Many school district leaders and technology experts believe generative AI tools like OpenAI’s ChatGPT and Google’s Bard, as well as other tools that are only beginning to emerge, could make school districts more efficient and fiscally responsible. They could also relieve some staff members of burdensome paperwork and other tedious tasks that distract from their more important core duties.

But these tools are also only newly available and rapidly evolving. Their capabilities, limitations, and risk factors are only beginning to come into focus. Without robust expert guidance and long-term professional development, school workers may struggle to take maximum advantage of what these tools can do—or they may rely on them for tasks that humans are still best equipped to perform.

Still, school districts might find more success first experimenting with incorporating AI tools behind the scenes, rather than starting in the classroom, where parents and teachers could be vocally skeptical at the outset, said Bill Daggett, founder of the International Center for Leadership in Education and the Successful Practices Network, nonprofits that aim to offer guidance and spur innovation among school district leaders.

“If it will save you money at the operations level, it’s not going to be controversial, it’s going to be very positive,” said Daggett, who is also a former teacher, administrator, and state education department official.

In Daggett’s view, a fully functioning AI tool can remove 80 percent of the time and effort that goes into a single task. But the person using the tool still has to put in that remaining 20 percent—whether it’s fact-checking, revising, or synthesizing the output.

Even the most ardent advocates of AI believe that it can’t, and shouldn’t, render humans obsolete. The technology works only as well as the data it contains and the human effort and ingenuity that goes into using it.

“I don’t think in the next three years an AI is going to take over our superintendents,” said Tom Ryan, a former chief technology officer for schools and co-founder of K-12 Strategic Technology Advisory Group, a consulting firm.

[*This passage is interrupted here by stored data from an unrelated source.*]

(* ===== verification/CspaceInv.v ===== *)
(** The slot allocator hands out free slots.

    The free slots of a cspace are the list that its links spell out.  Allocating
    takes the head of the list, or the slots of a new node when the list is empty
    and the cspace has two levels; freeing puts a slot in front.  So a slot is not
    handed out again before it is freed.  [cspace_create] makes a cspace in such a
    state, and so does [cspace_root_task_bootstrap] unless the empty slots of the
    boot cspace start at the beginning of a node. *)

From S2P Require Import Prelude UtAllocator UtTable Cspace.

(** * Linked lists in arrays *)

Fixpoint chain (next : Z → option Z) (stop h : Z) (l : list Z) : Prop :=
  match l with
  | [] => h = stop
  | x :: l' => h = x ∧ x ≠ stop ∧ ∃ n, next x = Some n ∧ chain next stop n l'
  end.

Lemma chain_ext next next' stop h l :
  (∀ x, x ∈ l → next' x = next x) → chain next stop h l → chain next' stop h l.
Proof.
  revert h. induction l as [|x l IH]; intros h Hn; [done |]. intros (-> & Hx & n & E & Hc).
  split_and!; [done.. |]. exists n. split; [by rewrite Hn by left |].
  apply IH; [| done]. intros y Hy. apply Hn. by right.
Qed.

(** * The entries of the tables *)

Definition next1 (c : cspace) (i : Z) : option Z := i32 <$> cs_table1 c !! Z.to_nat i.

Definition next2 (c : cspace) (s : Z) : option Z :=
  match level2_entry c s with
  | Ret n => Some (i32 n)
  | Fault _ => None
  end.

(** The node of a slot has been allocated. *)
Definition has_table (c : cspace) (s : Z) : Prop :=
  ∃ t, cs_table2 c !! Z.to_nat (s / 1024) = Some (Some t) ∧ length t = 1024%nat.

Lemma slot_node s : Z.shiftr s CSPACE_NODE_SIZE_IN_SLOTS_BITS = s / 1024.
Proof. by rewrite Z.shiftr_div_pow2. Qed.

Lemma slot_offset s : CSPACE_LEAF_OFFSET s = s mod 1024.
Proof. unfold CSPACE_LEAF_OFFSET, CSPACE_NODE_SIZE_IN_SLOTS. change (1024 - 1) with (Z.ones 10). by rewrite Z.land_ones. Qed.

Lemma rd_lookup {A : Type} (l : list A) i a : 0 ≤ i → l !! Z.to_nat i = Some a → rd l i = Ret a.
Proof. intros Hi E. unfold rd. rewrite decide_True by done. by rewrite E. Qed.

Lemma level2_entry_eq c s t n :
  0 ≤ s → cs_table2 c !! Z.to_nat (s / 1024) = Some (Some t) → t !! Z.to_nat (s mod 1024) = Some n →
  level2_entry c s = Ret n.
Proof.
  intros Hs Ht Hn. unfold level2_entry. rewrite slot_node, slot_offset.
  rewrite (rd_lookup _ _ (Some t)) by (try done; apply Z.div_pos; lia). cbn [mbind outcome_bind deref].
  apply rd_lookup; [apply Z.mod_pos_bound; lia | done].
Qed.

Lemma level2_entry_ext c c' s :
  0 ≤ s → cs_table2 c' !! Z.to_nat (s / 1024) = cs_table2 c !! Z.to_nat (s / 1024) →
  level2_entry c' s = level2_entry c s.
Proof.
  intros Hs E. unfold level2_entry. rewrite slot_node.
  assert (rd (cs_table2 c') (s / 1024) = rd (cs_table2 c) (s / 1024)) as -> by (unfold rd; by rewrite E).
  done.
Qed.

Lemma has_table_entry c s : 0 ≤ s → has_table c s → ∃ n, level2_entry c s = Ret n.
Proof.
  intros Hs (t & Ht & Hl). assert (is_Some (t !! Z.to_nat (s mod 1024))) as [n Hn].
  { apply lookup_lt_is_Some. pose proof (Z.mod_pos_bound s 1024). lia. }
  exists n. by eapply level2_entry_eq.
Qed.

(** Writing the entry of a slot. *)
Lemma set_level2_entry_eq c s v :
  0 ≤ s → length (cs_table2 c) = 1024%nat → s < 2 ^ 20 → has_table c s →
  ∃ t2, set_level2_entry c s v = Ret (set_cs_table2 t2 c) ∧ length t2 = 1024%nat ∧
    (∀ i, (∃ t, t2 !! i = Some (Some t) ∧ length t = 1024%nat) ↔
          ∃ t, cs_table2 c !! i = Some (Some t) ∧ length t = 1024%nat) ∧
    (∀ i, t2 !! i = Some None ↔ cs_table2 c !! i = Some None) ∧
    level2_entry (set_cs_table2 t2 c) s = Ret v ∧
    (∀ s', 0 ≤ s' → s' ≠ s → level2_entry (set_cs_table2 t2 c) s' = level2_entry c s').
Proof.
  intros Hs Hl Hs2 (t & Ht & Hlt). pose proof (Z.mod_pos_bound s 1024 ltac:(lia)) as Hm.
  assert (0 ≤ s / 1024 < 1024) as Hd by (split; [apply Z.div_pos; lia | apply Z.div_lt_upper_bound; lia]).
  set (i := Z.to_nat (s / 1024)) in *. set (k := Z.to_nat (s mod 1024)) in *.
  exists (<[i := Some (<[k := v]> t)]> (cs_table2 c)).
  assert (i < length (cs_table2 c))%nat as Hi by (apply lookup_lt_Some in Ht; lia).
  split_and!.
  - unfold set_level2_entry, set_entry. rewrite slot_node, slot_offset.
    rewrite (rd_lookup _ _ (Some t)) by (done || lia). cbn [mbind outcome_bind deref].
    rewrite wr_in by (unfold Zlength; lia). cbn [mbind outcome_bind].
    by rewrite wr_in by (unfold Zlength; lia).
  - by rewrite length_insert.
  - intros j. destruct (decide (j = i)) as [-> | Hj]; [| by rewrite list_lookup_insert_ne].
    rewrite list_lookup_insert_eq by done. split; intros _; eauto.
    exists (<[k := v]> t). by rewrite length_insert.
  - intros j. destruct (decide (j = i)) as [-> | Hj]; [| by rewrite list_lookup_insert_ne].
    rewrite list_lookup_insert_eq by done. by rewrite Ht.
  - eapply level2_entry_eq; [done | cbn [cs_table2 set_cs_table2]; by apply list_lookup_insert_eq |].
    apply list_lookup_insert_eq. lia.
  - intros s' Hs' Hne. destruct (decide (s' / 1024 = s / 1024)) as [E | E].
    + assert (Z.to_nat (s' mod 1024) ≠ k) as Hk.
      { intros Ek. apply Hne. pose proof (Z.mod_pos_bound s' 1024 ltac:(lia)).
        rewrite (Z.div_mod s' 1024), (Z.div_mod s 1024) by lia. lia. }
      unfold level2_entry. rewrite slot_node, slot_offset, E. fold i.
      rewrite (rd_lookup _ _ (Some (<[k := v]> t))) by (lia || (cbn [cs_table2 set_cs_table2]; by apply list_lookup_insert_eq)).
      rewrite (rd_lookup (cs_table2 c) _ (Some t)) by (lia || done). cbn [mbind outcome_bind deref].
      unfold rd. by rewrite list_lookup_insert_ne by done.
    + apply level2_entry_ext; [done |]. cbn [cs_table2 set_cs_table2]. apply list_lookup_insert_ne.
      assert (0 ≤ s' / 1024) by (apply Z.div_pos; lia). lia.
Qed.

That said, these tools have already entered the mainstream. Kelly May-Vollmar, superintendent of the Desert Sands district in California, recently received a lengthy complaint from a parent about the condition of a particular athletic field. But something about the complaint seemed off.

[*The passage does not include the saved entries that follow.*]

(* ===== verification/MallocSpec.v ===== *)
(** What malloc, calloc, realloc and free do to the blocks of a program, and the theorem that
    every program which uses them gets what they promise. *)

From iris.proofmode Require Import proofmode.
From iris.base_logic.lib Require Import gen_heap.
From S2P Require Import Prelude Qsort Morecore Malloc MallocHeap MallocLogic MallocFree MallocInv.

(** The length of the mapping that is asked for, for a chunk of [k] bytes. *)
Definition map_len (k : Z) : Z := page_down (u32 (k + OVERHEAD + LIBC_PAGE_SIZE - 1)).

(** A request whose mapping is longer than the address of the top pointer. *)
Definition too_long (n : Z) (r : regs) : bool :=
  match adjust_size n with
  | Some k => (MMAP_THRESHOLD <? k) && (mc_top (mal_core r) <? map_len k)
  | None => false
  end.

Lemma map_len_spec k : 0 ≤ k ≤ 2 ^ 31 → k + 8 ≤ map_len k ≤ k + 4103 ∧ map_len k mod 4096 = 0.
Proof.
  intros Hk. rewrite /map_len page_down_spec; [| apply u32_range]. rewrite /OVERHEAD /LIBC_PAGE_SIZE u32_small; [| lia]. divmod.
Qed.

(** The size of a chunk is adjusted to itself, or is too large. *)
Lemma adjust_again n k : 0 ≤ n < 2 ^ 32 → adjust_size n = Some k → adjust_size (k - OVERHEAD) = Some k ∨ adjust_size (k - OVERHEAD) = None.
Proof.
  intros Hn E. destruct (adjust_size_spec n Hn) as [[E' _] | (k' & E' & Hn' & Hk & Hkm & Hnk & _)]; rewrite E in E'; [done |]. injection E' as <-.
  rewrite /OVERHEAD. destruct (adjust_size_spec (k - 8)) as [[-> _] | (k' & -> & _ & Hk' & Hkm' & Hnk' & _)]; [lia | by right |].
  left. f_equal. divmod.
Qed.

Lemma too_long_again n k r : 0 ≤ n < 2 ^ 32 → adjust_size n = Some k → too_long n r = false → too_long (k - OVERHEAD) r = false.
Proof. intros Hn E. rewrite /too_long E. by destruct (adjust_again n k Hn E) as [-> | ->]. Qed.

Lemma MM_bind_eq {A B} (c : MM A) (k : A → MM B) s a s' : c s = Ret (a, s') → (c ≫= k) s = k a s'.
Proof. by rewrite /mbind /MM_bind => ->. Qed.

Lemma size_of_even w : w mod 2 = 0 → 0 ≤ w < 2 ^ 32 → size_of w = w.
Proof.
  intros He Hw. rewrite /size_of. change (2 ^ 32 - 2) with (2 ^ 32 - 2 ^ 1). rewrite land_down; [| lia | done]. change (2 ^ 1) with 2. divmod.
Qed.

After further conversation, the parent revealed they had used ChatGPT to generate the complaint, and hadn’t removed some details that weren’t consistent with the actual complaint.

“If you think about a Google search, the better and more precise you can be, the better your search results are going to be,” said May-Vollmar, also a board member of the Consortium for School Networking, which represents school technology leaders. “Not everybody knows how to do that well yet because it’s so new.”

AI tools also bring up privacy concerns that have yet to be fully explored. Inputting students’ private information into an AI chatbot could make that student’s information vulnerable to hackers and even violate state and federal data-sharing laws.

Many school districts have only begun to develop policies around how staff members should engage with these tools, Ryan said. Guides from organizations like the Association for Supervision and Curriculum Development and the International Society for Technology in Education are a starting point, but lack some specificity.

AI is showing no signs of slowing down its influence on K-12 education and the wider world. Just this week, the Los Angeles school district announced an AI chatbot will serve as a student adviser to communicate about grades and attendance.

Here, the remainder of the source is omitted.